If critical budget sums are exceeded for the compulsory health insurance (projected within the subsequent five years in the case of new interventions, actual or projected in the case of existing technologies) formal efficiency analyses are necessary.
Such a universal benchmark would also be only theoretically conceivable if the hypothesis were true that the primary objective of jointly financed healthcare was to maximize the number of QALYs “produced” with a given allocation of resources. From today’s perspective, it has to be seen as empirically false for this assumption (the “QALY maximization hypothesis“) to be squared with the social preferences of the insured person.
According to the principle of a pluralism of methods the economic method of evaluation that should be selected in the HTA process is the one most suitable for a meaningful differentiation of the evaluated intervention(s) in the individual case. This gives rise at the same time to the need for Early Consultations (in the rHTA process) and Scoping (in the cHTA process).
Need for setting limits
The need for setting limits is acknowledged. The limits are derived from the operationalized criteria of efficacy, suitability and cost-effectiveness and include the following:
- with regard to the criteria of efficacy, the demand for a demonstrable added benefit, the relevance and magnitude of effects, the level and quality of the existing evidence,
- with regard to the criteria of suitability, the exclusion of “bagatelles” (based on the triviality of the disorder or the self-financing that can be reasonably expected of the insured person; basis of judgment: analysis of cost implications from insured person’s perspective) from the services covered by compulsory health insurance
- with regard to the criteria for cost-effectiveness, the possible influence of all cost implications (scale of program) on appropriate decisions regarding reimbursement and prices and
- the exclusion (or adequate cost reduction) of technically and productively inefficient technologies.

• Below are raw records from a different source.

(* ===== verification/ZiplistRep.v ===== *)
(** Representation invariant of ziplists and the decoding of entries.

    [rep zl es] says that the block [zl] encodes the list of entries [es]: the
    header fields are right, every entry holds the length of its predecessor
    in one byte or in five (five are kept even when one would do), and its
    header and payload are in the format described at the top of ziplist.c.
    The lemmas show that the decoding functions of ziplist.c read back what
    the representation describes, inside the block. *)

From S2P Require Import Prelude Endian Util Ziplist.

(** * Bit arithmetic of the headers *)

Lemma lor4_add b1 b2 b3 b4 :
  is_byte b2 -> is_byte b3 -> is_byte b4 ->
  Z.lor (Z.lor (Z.lor (Z.shiftl b1 24) (Z.shiftl b2 16)) (Z.shiftl b3 8)) b4 =
  b1 * 2 ^ 24 + b2 * 2 ^ 16 + b3 * 2 ^ 8 + b4.
Proof.
  unfold is_byte. intros H2 H3 H4.
  change 24 with (8 + 16). rewrite <- (Z.shiftl_shiftl b1 8 16), <- Z.shiftl_lor by lia.
  rewrite (lor_shiftl_add b1 b2 8) by lia.
  change 16 with (8 + 8). rewrite <- (Z.shiftl_shiftl _ 8 8), <- Z.shiftl_lor by lia.
  rewrite (lor_shiftl_add _ b3 8), (lor_shiftl_add _ b4 8) by lia. lia.
Qed.

Lemma land255 n : Z.land n 255 = n mod 256.
Proof. change 255 with (Z.ones 8). by rewrite Z.land_ones. Qed.

Lemma bytes4_combine n : 0 <= n < 2 ^ 32 ->
  Z.shiftr n 24 mod 256 * 2 ^ 24 + Z.shiftr n 16 mod 256 * 2 ^ 16 + Z.shiftr n 8 mod 256 * 2 ^ 8 + n mod 256 = n.
Proof.
  intros Hn. pose proof (le_decode_encode 4 n) as E. rewrite uint_id in E by done.
  cbn [le_encode le_decode] in E. rewrite !Z.div_div in E by lia.
  rewrite !Z.shiftr_div_pow2 by lia. change (2 ^ 24) with (256 * 256 * 256). change (2 ^ 16) with (256 * 256).
  change (2 ^ 8) with 256. rewrite <- !Z.mul_assoc in *. lia.
Qed.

Potential for further development of method
Building on the agreed principles, there is potential for a targeted further development of the limit-setting method by the addition of an efficiency criterion, which meets the needs of suitability. In this context, promising options appear to be
- in the sense of an approximation] variable cost/QALY benchmarks as a function of the severity and frequency of a disorder and
- [prospectively] direct methods of measuring relative social willingness to pay.

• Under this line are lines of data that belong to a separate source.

(* ===== verification/ZiplistPayload.v ===== *)
(** Payloads of ziplist entries: the choice of an encoding for a string, and
    the writing and reading of the encoded value. *)

From S2P Require Import Prelude Endian Util Ziplist ZiplistRep.

(** The payload stored for a string: integers are recognised by their decimal
    notation. *)
Definition payload_of (s : bytes) : payload :=
  match zipTryEncoding s (msize s) with
  | Some (Some (v, enc)) => PInt enc v
  | _ => PStr s
  end.

(** The locals [encoding] and [value] of [__ziplistInsert]. *)
Definition pl_enc (pl : payload) : Z := match pl with PStr _ => 0 | PInt enc _ => enc end.
Definition pl_val (pl : payload) : Z := match pl with PStr _ => 123456789 | PInt _ v => v end.

(** The string a payload stands for: it is what the user stored. *)
Definition denotes (pl : payload) (s : bytes) : Prop :=
  match pl with PStr s' => s' = s | PInt _ v => decimal s v end.

Lemma try_encoding_total s : exists r, zipTryEncoding s (msize s) = Some r.
Proof.
  unfold zipTryEncoding. destruct (_ || _); [by eexists|].
  destruct (string2ll_total s) as [r ->]. cbn [obind]. destruct r; by eexists.
Qed.

Lemma try_encoding_inv s v enc :
  zipTryEncoding s (msize s) = Some (Some (v, enc)) ->
  decimal s v /\ in_sint 64 v /\ enc = zipIntEncoding v.
Proof.
  unfold zipTryEncoding. destruct (_ || _); [done|].
  destruct (string2ll s (msize s)) as [[w|]|] eqn:E; [|done..]. cbn [obind]. intros [= -> <-].
  apply string2ll_sound in E as [? ?]. by split_and!.
Qed.

Lemma int_encoding_ok v : in_sint 64 v -> int_enc_ok (zipIntEncoding v) v.
Proof.
  intros Hv. unfold zipIntEncoding, int_enc_ok, INT24_MIN, INT24_MAX in *. bcase; try (right; lia); left;
    (split; [rewrite !elem_of_cons; tauto|]); try done; unfold in_sint; cbn; lia.
Qed.

Lemma try_payload s :
  exists r, zipTryEncoding s (msize s) = Some r /\
    match r with Some (_, enc) => enc | None => 0 end = pl_enc (payload_of s) /\
    match r with Some (v, _) => v | None => 123456789 end = pl_val (payload_of s) /\
    match r with Some (_, enc) => zipIntSize enc | None => msize s end = msize (payload_body (payload_of s)) /\
    (forall s', payload_of s = PStr s' -> s = s').
Proof.
  destruct (try_encoding_total s) as [r E]. exists r. unfold payload_of. rewrite E.
  destruct r as [[v enc]|]; split_and!; try done; [|by intros ? [= ->]].
  apply try_encoding_inv in E as (_ & Hv & ->). cbn [payload_body]. rewrite msize_le_encode.
  destruct (int_enc_range _ _ (int_encoding_ok v Hv)) as (_ & _ & ?). lia.
Qed.

Lemma payload_of_ok s : Forall is_byte s -> msize s < 2 ^ 32 -> payload_ok (payload_of s).
Proof.
  intros Hs Hsz. unfold payload_of.
  destruct (try_encoding_total s) as [[[v enc]|] E]; rewrite E; [|done].
  apply try_encoding_inv in E as (_ & Hv & ->). by apply int_encoding_ok.
Qed.

Lemma payload_of_denotes s : denotes (payload_of s) s.
Proof.
  unfold payload_of. destruct (try_encoding_total s) as [[[v enc]|] E]; rewrite E; [|done].
  by apply try_encoding_inv in E as (? & _ & _).
Qed.

Lemma encode_shift8 v : le_encode 4 (Z.shiftl v 8) = 0 :: le_encode 3 v.
Proof.
  rewrite Z.shiftl_mul_pow2 by lia. change (2 ^ 8) with 256. change (le_encode 4 (v * 256))
    with (v * 256 mod 256 :: le_encode 3 (v * 256 / 256)).
  by rewrite Z.div_mul, Z.mod_mul by lia.
Qed.

Lemma payload_of_size b s :
  Forall is_byte s -> msize s < 2 ^ 32 -> 2 <= esize (b, payload_of s) <= 14 + msize s.
Proof.
  intros Hs Hsz. split; [apply esize_pos|]. pose proof (payload_of_ok s Hs Hsz) as Hok.
  destruct (try_payload s) as (_ & _ & _ & _ & _ & Hstr). pose proof (msize_nonneg s).
  unfold esize, payload_bytes, prevlen_size. cbn [fst snd]. rewrite msize_app.
  destruct (payload_of s) as [s'|enc v].
  - rewrite <- (Hstr s' eq_refl). pose proof (msize_header (PStr s)). cbn [payload_body]. destruct b; lia.
  - cbn [payload_body payload_header]. rewrite msize_le_encode, msize_cons, msize_nil.
    destruct (int_enc_range enc v Hok) as (_ & _ & ?). destruct b; lia.
Qed.

Section Payload.
Context `{Host}.

(** * Integers *)

Lemma save_integer A O C zl p v enc :
  int_enc_ok enc v -> zl = A ++ O ++ C -> p = msize A -> msize O = zipIntSize enc ->
  zipSaveInteger zl p v enc = Some (A ++ le_encode (Z.to_nat (zipIntSize enc)) v ++ C).
Proof.
  intros Henc -> -> HO. unfold int_enc_ok in Henc. destruct Henc as [[Hin Hv]|[Hv ->]].
  - repeat (apply elem_of_cons in Hin as [->|Hin]); [..|by apply not_elem_of_nil in Hin];
      match type of HO with _ = ?x => let y := eval vm_compute in x in change x with y in HO end;
      cbn in Hv; unfold zipSaveInteger; cbn [Z.eqb Pos.eqb ZIP_INT_8B ZIP_INT_16B ZIP_INT_24B ZIP_INT_32B ZIP_INT_64B].
    + destruct O as [|o [|? O]]; [done| |rewrite !msize_cons in HO; pose proof (msize_nonneg O); lia].
      by apply (store8_at A o C).
    + rewrite (store_at A O C) by (done || by rewrite msize_host_encode). cbn [obind]. by rewrite (memrev16ifbe_encode A v C).
    + rewrite (memrev32ifbe_encode [] (Z.shiftl v 8) []) by (by rewrite ?app_nil_r).
      cbn [obind]. rewrite app_nil_l, app_nil_r, encode_shift8.
      rewrite (load_at [0] (le_encode 3 v) []) by done. cbn [obind].
      by apply (store_at A O C).
    + rewrite (store_at A O C) by (done || by rewrite msize_host_encode). cbn [obind]. by rewrite (memrev32ifbe_encode A v C).
    + rewrite (store_at A O C) by (done || by rewrite msize_host_encode). cbn [obind]. by rewrite (memrev64ifbe_encode A v C).
  - unfold zipIntSize, zipSaveInteger, ZIP_INT_IMM_MIN, ZIP_INT_IMM_MAX, ZIP_INT_8B, ZIP_INT_16B, ZIP_INT_24B, ZIP_INT_32B, ZIP_INT_64B in *.
    revert HO. bdecide. intros ->%msize_0_nil. done.
Qed.

Lemma load_integer A C zl p v enc :
  int_enc_ok enc v -> zl = A ++ le_encode (Z.to_nat (zipIntSize enc)) v ++ C -> p = msize A ->
  zipLoadInteger zl p enc = Some v.
Proof.
  intros Henc -> ->. unfold int_enc_ok in Henc. destruct Henc as [[Hin Hv]|[Hv ->]].
  - repeat (apply elem_of_cons in Hin as [->|Hin]); [..|by apply not_elem_of_nil in Hin];
      match type of Hv with context [zipIntSize ?x] =>
        let y := eval vm_compute in (zipIntSize x) in change (zipIntSize x) with y in * end;
      unfold zipLoadInteger; cbn [Z.eqb Pos.eqb ZIP_INT_8B ZIP_INT_16B ZIP_INT_24B ZIP_INT_32B ZIP_INT_64B].
    + rewrite (load8_at A (v mod 256) C) by done. cbn [obind]. change 256 with (2 ^ 8).
      by rewrite sint_mod, sint_id by done.
    + rewrite (load_at A (le_encode 2 v) C) by done. cbn [obind].
      destruct (memrev16ifbe_decode (le_encode 2 v)) as (x & -> & E); [done|]. cbn [obind].
      by rewrite E, le_decode_encode, sint_uint, sint_id by done.
    + rewrite (load_at A (le_encode 3 v) C) by done. cbn [obind].
      rewrite (store_at [0] (le_encode 3 0) [])
        by (done || by unfold host_encode; destruct big_endian). cbn [obind].
      rewrite app_nil_r. change ([0] ++ le_encode 3 v) with (0 :: le_encode 3 v).
      rewrite <- encode_shift8.
      destruct (memrev32ifbe_decode (le_encode 4 (Z.shiftl v 8))) as (x & -> & E); [done|]. cbn [obind].
      rewrite E, le_decode_encode, sint_uint by done. rewrite sint_id; [|rewrite Z.shiftl_mul_pow2 by lia; unfold in_sint in *; cbn in *; lia|done].
      by rewrite Z.shiftr_shiftl_l, Z.shiftl_0_r by lia.
    + rewrite (load_at A (le_encode 4 v) C) by done. cbn [obind].
      destruct (memrev32ifbe_decode (le_encode 4 v)) as (x & -> & E); [done|]. cbn [obind].
      by rewrite E, le_decode_encode, sint_uint, sint_id by done.
    + rewrite (load_at A (le_encode 8 v) C) by done. cbn [obind].
      destruct (memrev64ifbe_decode (le_encode 8 v)) as (x & -> & E); [done|]. cbn [obind].
      by rewrite E, le_decode_encode, sint_uint, sint_id by done.
  - pose proof (byte_check (fun v => match zipLoadInteger (A ++ le_encode (Z.to_nat (zipIntSize (ZIP_INT_IMM_MIN + v))) v ++ C)
      (msize A) (ZIP_INT_IMM_MIN + v) with Some w => w =? v | None => false end) 13 eq_refl v ltac:(lia)) as E.
    cbv beta in E. destruct zipLoadInteger; [|done]. apply Z.eqb_eq in E. by subst.
Qed.

(** * Writing an entry into a gap of its size *)

Lemma write_header A O C zl p pl slen :
  payload_ok pl -> zl = A ++ O ++ C -> p = msize A -> msize O = msize (payload_header pl) ->
  (forall s, pl = PStr s -> slen = msize s) ->
  zipEncodeLength zl (Some p) (pl_enc pl) slen
  = Some (A ++ payload_header pl ++ C, msize (payload_header pl)).
Proof.
  intros Hok -> -> HO Hs. destruct pl as [s|enc v]; cbn in HO |- *.
  - rewrite (Hs s eq_refl). unfold zipEncodeLength. cbn [ZIP_IS_STR Z.land]. change (ZIP_IS_STR 0) with true.
    cbv iota. unfold str_header in *. destruct (msize s <=? 63); [|destruct (msize s <=? 16383)].
    + by rewrite (store_at A O C).
    + by rewrite (store_at A O C).
    + by rewrite (store_at A O C).
  - unfold zipEncodeLength. destruct (int_enc_range enc v Hok) as (_ & -> & _).
    by rewrite (store_at A O C).
Qed.

Lemma header_size zl pl slen :
  payload_ok pl -> (forall s, pl = PStr s -> slen = msize s) ->
  zipEncodeLength zl None (pl_enc pl) slen
  = Some (zl, msize (payload_header pl)).
Proof.
  intros Hok Hs. destruct pl as [s|enc v]; cbn.
  - rewrite (Hs s eq_refl). unfold zipEncodeLength. change (ZIP_IS_STR 0) with true.
    cbv iota. unfold str_header. by destruct (msize s <=? 63); [|destruct (msize s <=? 16383)].
  - unfold zipEncodeLength. by destruct (int_enc_range enc v Hok) as (_ & -> & _).
Qed.

(** The last writes of [__ziplistInsert]: the whole entry goes into the gap [G]. *)
Lemma write_entry {B} (K : bytes -> option B) A G C zl p q s :
  Forall is_byte s -> msize s < 2 ^ 32 -> 0 <= q < 2 ^ 32 ->
  zl = A ++ G ++ C -> p = msize A -> msize G = esize (ZIP_BIGLEN <=? q, payload_of s) ->
  (' (zl, n) <- zipPrevEncodeLength zl (Some p) q;;
   ' (zl, n0) <- zipEncodeLength zl (Some (p + n)) (pl_enc (payload_of s)) (msize s);;
   zl <- (if ZIP_IS_STR (pl_enc (payload_of s))
          then bs <- load s 0 (msize s);; store zl (p + n + n0) bs
          else zipSaveInteger zl (p + n + n0) (pl_val (payload_of s)) (pl_enc (payload_of s)));;
   K zl)
  = K (A ++ enc_entry q (ZIP_BIGLEN <=? q, payload_of s) ++ C).
Proof.
  intros Hs Hsz Hq -> -> HG. pose proof (payload_of_ok s Hs Hsz) as Hok.
  destruct (try_payload s) as (_ & _ & _ & _ & _ & Hstr).
  revert Hok Hstr HG. generalize (payload_of s). intros pl Hok Hstr HG.
  unfold esize, payload_bytes in HG. cbn [fst snd] in HG. rewrite msize_app in HG.
  pose proof (msize_nonneg (payload_header pl)). pose proof (msize_nonneg (payload_body pl)).
  destruct (split_at G (prevlen_size (ZIP_BIGLEN <=? q))) as (G1 & G' & -> & HG1);
    [unfold prevlen_size in *; destruct (_ <=? _); lia|]. rewrite msize_app in HG.
  destruct (split_at G' (msize (payload_header pl))) as (G2 & G3 & -> & HG2); [lia|]. rewrite msize_app in HG.
  rewrite (write_prevlen A G1 ((G2 ++ G3) ++ C)); [|by lsimpl|done|done|done]. cbn [obind].
  rewrite (write_header (A ++ prevlen_bytes (ZIP_BIGLEN <=? q) q) G2 (G3 ++ C));
    [|done|by lsimpl|by rewrite msize_app, msize_prevlen|done|by intros s' <-%Hstr]. cbn [obind].
  unfold enc_entry, payload_bytes. cbn [fst snd].
  assert (Hb : forall m, m = ((A ++ prevlen_bytes (ZIP_BIGLEN <=? q) q) ++ payload_header pl) ++ payload_body pl ++ C ->
    K m = K (A ++ (prevlen_bytes (ZIP_BIGLEN <=? q) q ++ payload_header pl ++ payload_body pl) ++ C))
    by (intros m ->; f_equal; by lsimpl).
  destruct pl as [s'|enc v]; cbn [pl_enc pl_val payload_body] in *.
  - rewrite <- (Hstr s' eq_refl) in *. change (ZIP_IS_STR 0) with true. cbv iota.
    rewrite (load_at [] s []) by (by rewrite ?app_nil_r). cbn [obind].
    rewrite (store_at ((A ++ prevlen_bytes (ZIP_BIGLEN <=? q) q) ++ payload_header (PStr s)) G3 C);
      [|by lsimpl|by rewrite !msize_app, msize_prevlen|lia]. cbn [obind]. by apply Hb.
  - destruct (int_enc_range enc v Hok) as (_ & -> & ?).
    rewrite (save_integer ((A ++ prevlen_bytes (ZIP_BIGLEN <=? q) q) ++ payload_header (PInt enc v)) G3 C);
      [|done|by lsimpl|by rewrite !msize_app, msize_prevlen|rewrite msize_le_encode in HG; lia].
    cbn [obind]. by apply Hb.
Qed.
End Payload.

From today’s viewpoint, further research and development are needed for this. Concrete proposals for the next steps will be submitted.
Dealing with uncertainty
HTAs do not eliminate uncertainty, but identify and characterize uncertainty and lack of evidence. A distinction is to be drawn here between clinical and economic evidence that is in principle not (yet) available and evidence that has not been generated but can be expected. Dealing with uncertainty includes the use of modeling techniques (without probative value), including scenario and sensitivity analyses, on the one hand, and of managed entry strategies (fixed-term conditioned reimbursement and reevaluation, coverage with evidence development and risk sharing agreements) on the other.